When looking at non-G-SIB resolution, the FSB raises the need to explore:
whether the scope of resolution planning and associated loss-absorbing capacity requirements need expansion;
how authorities can be better prepared to deal with the increased speed of bank runs; and
implications of recent events for the role of deposit insurance in bank resolutions.
BCBS Report
The BCBS report is an assessment of the regulatory and supervisory responses to 2023’s issues, and not an indication of any planned revisions to the Basel Framework. As such, it focuses on:
Governance and risk management: the BCBS has identified shortcomings in basic risk management and a lack of appreciation of how build-ups of different risks are interrelated and have a compounding contagion effect. Business models were found to still be overly focused on growth and short term profitability, leading to unsustainable business models and compounded by poor risk culture and insufficient oversight.
Strong and effective supervision: the analysis of banks’ business models, and the identification of outliers, remains core to supervisory efforts, including the assessment of the viability/sustainability of those models.
Robust regulatory standards: including those addressed at ensuring robust corporate governance and internal risk management and controls. The need for tools that can drive real change and concrete action is also stressed.

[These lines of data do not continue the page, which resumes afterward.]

(** C2.  On a board whose only win cell is the last one, a roll (movement and
    landing together) that ends with the player on cell 34 sets the phase to
    [finished] and [winnerName] to that player's name, and it ends there
    exactly when position plus roll is 34.  Any other roll, an overshoot
    included, ends on a cell below 34 and leaves phase and [winnerName] as
    they were. *)
Theorem only_exact_landing_wins (s : GameState) (me : Player.t) (steps : Z) :
  exact_win_board (board s) →
  arr_get (players s) (current s) = Some me →
  0 ≤ Player.pos me ≤ 34 →
  1 ≤ steps ≤ 6 →
  ∃ s' me',
    animateMove steps s = Some s'
    ∧ arr_get (players s') (current s') = Some me'
    ∧ Player.name me' = Player.name me
    ∧ (Player.pos me' = 34 →
       phase s' = finished ∧ winnerName s' = Some (Player.name me)
       ∧ popup s' = Some (popupFor win "NEW GAME" continue))
    ∧ (Player.pos me + steps = 34 → Player.pos me' = 34)
    ∧ (Player.pos me + steps ≠ 34 →
       Player.pos me' < 34 ∧ phase s' = phase s ∧ winnerName s' = winnerName s).
Proof.
  intros Hboard Hme Hp Hd.
  destruct (animateMove_outcome s me steps Hboard Hme Hp Hd)
    as (dest & t & Hdest & Hexact & _ & Hwin & ->).
  eexists _, (Player.with_pos dest me). split; [done|]. cbn.
  split; [by eapply arr_get_set_eq|]. split; [done|].
  case_bool_decide as Hty.
  - rewrite Hty. apply Hwin in Hty. split; [done|]. split; [done|]. lia.
  - rewrite Hwin in Hty. split; [done|]. split; [lia|].
    intros _. split; [lia|done].
Qed.
(** X11. What the remaining enumerators are worth: the masks
    [input_source_any] and [input_state_any] are the largest [int] and
    contain every flag of their enumeration; [tex_type_image] is
    [tex_type_image_nomips | tex_type_mips]; every one-flag enumerator is a
    single bit below the sign bit; and the enumerators that are 0
    ([text_align_x_left], [text_align_y_top], [pointer_state_none],
    [input_state_none]) are invisible to the operators: and-ing any value
    with them gives 0 and or-ing them in changes nothing, so that left and
    top alignment cannot be told from no alignment at all. *)
Theorem flag_enumerators :
  (input_source_any = 2 ^ 31 - 1 /\ input_state_any = 2 ^ 31 - 1
   /\ (forall f, In f input_source_flags -> flag_and input_source_any f = f)
   /\ (forall f, In f input_state_flags -> flag_and input_state_any f = f))
  /\ Defaults.tex_type_image
     = flags_of [Defaults.tex_type_image_nomips; Defaults.tex_type_mips]
  /\ (forall fl f, In fl flag_enumerations -> In f fl ->
      exists k, 0 <= k < 31 /\ f = 2 ^ k)
  /\ (forall z a,
         In z [text_align_x_left; text_align_y_top; pointer_state_none; input_state_none] ->
         flag_and a z = 0 /\ flag_or a z = a)
  /\ flag_or text_align_x_left text_align_y_top = 0.
Proof.
  split; [| split; [| split; [| split]]].
  - split; [reflexivity | split; [reflexivity | split]];
      intros f H; cbn in H;
      repeat (destruct H as [<- | H]; [reflexivity |]); contradiction.
  - reflexivity.
  - intros fl f E F. cbn in E.
    repeat (destruct E as [<- | E];
            [cbn in F;
             repeat (destruct F as [<- | F];
                     [first [ exists 0; split; [lia | reflexivity]
                            | exists 1; split; [lia | reflexivity]
                            | exists 2; split; [lia | reflexivity]
                            | exists 3; split; [lia | reflexivity]
                            | exists 4; split; [lia | reflexivity]
                            | exists 5; split; [lia | reflexivity]
                            | exists 6; split; [lia | reflexivity]
                            | exists 7; split; [lia | reflexivity]
                            | exists 8; split; [lia | reflexivity] ] |]);
             contradiction |]).
    contradiction.
  - intros z a H. cbn in H.
    repeat (destruct H as [<- | H];
            [unfold flag_and, flag_or; now rewrite Z.land_0_r, Z.lor_0_r |]).
    contradiction.
  - reflexivity.
Qed.

(** X11 at the gaze flag and at a right-bottom alignment. *)
Lemma flag_enumerators_witness :
  flag_and input_source_any input_source_gaze = input_source_gaze
  /\ flag_and (flag_or text_align_x_right text_align_y_bottom) text_align_x_left = 0.
Proof.
  destruct flag_enumerators as ((_ & _ & A & _) & _ & _ & Z & _).
  split.
  - apply A. cbn. tauto.
  - apply Z. cbn. tauto.
Defined.

End FlagsFacts.

(* ================================================================== *)
(** * More on the default resources *)

Module ShutdownFacts.
Import Defaults Shutdown DefaultsFacts.
Local Open Scope string_scope.
Local Open Scope list_scope.

Ltac by_first_failure :=
  repeat match goal with
         | |- context [is_null ?p] =>
             let H := fresh "N" in destruct (is_null p) eqn:H
         end.

Lemma is_null_true : forall p : ptr, is_null p = true -> p = nullptr.
Proof. intros p H. now apply Z.eqb_eq in H. Qed.

Lemma is_null_false : forall p : ptr, is_null p = false -> p <> nullptr.
Proof. intros p H. now apply Z.eqb_neq in H. Qed.

(** X12. Success can be read off the globals: [defaults_init] returns true
    exactly when, after the call, the five texture globals, the four shader
    globals and the material global are all non-null.  The quad global says
    nothing: it may be null after a successful call. *)
Theorem defaults_init_success_by_globals :
  forall (E : engine) (w0 : world),
    fst (run E w0) = true
    <-> (forall gl, In gl tested_globals -> globals (snd (run E w0)) gl <> nullptr).
Proof.
  intros E w0.
  destruct (run_by_successes E w0) as (R & _ & G). rewrite R. clear R.
  revert G. cbv beta iota zeta delta [checked_results successes].
  by_first_failure; intros G; cbn [Nat.eqb];
    (split;
     [ try discriminate; intros _ gl H; rewrite G; cbn in H;
       repeat (destruct H as [<- | H]; [now apply is_null_false |]); contradiction
     | try reflexivity; intros H; exfalso ]).
  all: first
    [ apply (H sk_default_tex); [cbn; tauto | rewrite G; now apply is_null_true]
    | apply (H sk_default_tex_black); [cbn; tauto | rewrite G; now apply is_null_true]
    | apply (H sk_default_tex_gray); [cbn; tauto | rewrite G; now apply is_null_true]
    | apply (H sk_default_tex_flat); [cbn; tauto | rewrite G; now apply is_null_true]
    | apply (H sk_default_tex_rough); [cbn; tauto | rewrite G; now apply is_null_true]
    | apply (H sk_default_shader); [cbn; tauto | rewrite G; now apply is_null_true]
    | apply (H sk_default_shader_pbr); [cbn; tauto | rewrite G; now apply is_null_true]
    | apply (H sk_default_shader_unlit); [cbn; tauto | rewrite G; now apply is_null_true]
    | apply (H sk_default_shader_font); [cbn; tauto | rewrite G; now apply is_null_true]
    | apply (H sk_default_material); [cbn; tauto | rewrite G; now apply is_null_true] ].
Qed.

(** X12 at an engine where every creation succeeds. *)
Lemma defaults_init_success_by_globals_witness :
  fst (run (engine_failing []) world0) = true.
Proof.
  apply (proj2 (defaults_init_success_by_globals (engine_failing []) world0)).
  intros gl H. cbn [tested_globals In] in H.
  repeat (destruct H as [<- | H]; [vm_compute; discriminate |]).
  contradiction.
Defined.

Lemma in_firstn : forall (A : Type) (n : nat) (l : list A) (u : A), In u (firstn n l) -> In u l.
Proof.
  intros A n l u H. rewrite <- (firstn_skipn n l). apply in_or_app. now left.
Qed.

(** X13. Every buffer [defaults_init] hands to the engine has the size it
    announces, in every run and however far the run gets: each texture
    receives [width * height] colours, the quad receives as many vertices
    as [vertex_count] says and as many indices as [index_count] says, a
    whole number of triangles whose indices all lie below the number of
    vertices. *)
Theorem defaults_init_buffers_sized :
  forall (E : engine) (w0 : world),
    exists new,
      calls (snd (run E w0)) = calls w0 ++ new
      /\ forall e, In e new -> well_sized e = true.
Proof.
  intros E w0.
  destruct (run_by_successes E w0) as (_ & C & _).
  eexists. split; [exact C |].
  intros e H. apply in_firstn in H.
  assert (A : forallb well_sized (all_calls E) = true) by reflexivity.
  rewrite forallb_forall in A. now apply A.
Qed.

Other initial lessons learnt and takeaways for regulation include:
questions to be asked about the design and calibration of the Basel III liquidity standards;
questions to be asked about the current regulatory treatment of IRRBB in the Basel Framework;
the treatment of held-to-maturity assets and the role of Additional Tier 1 capital instruments in the capital framework; and
the scope of application of the Basel Framework to internationally active banks on a fully consolidated basis.
Other Takeaways
While differing in focus areas, both reports stress the need to look at how toolkits should change in the light of the increased speed of liquidity outflows, and for the BCBS, of course, this leads to a discussion of whether liquidity supervision may also need to evolve. Unsurprisingly, both reports discuss the need for cross-border supervisory cooperation, involving significant information sharing and collaboration.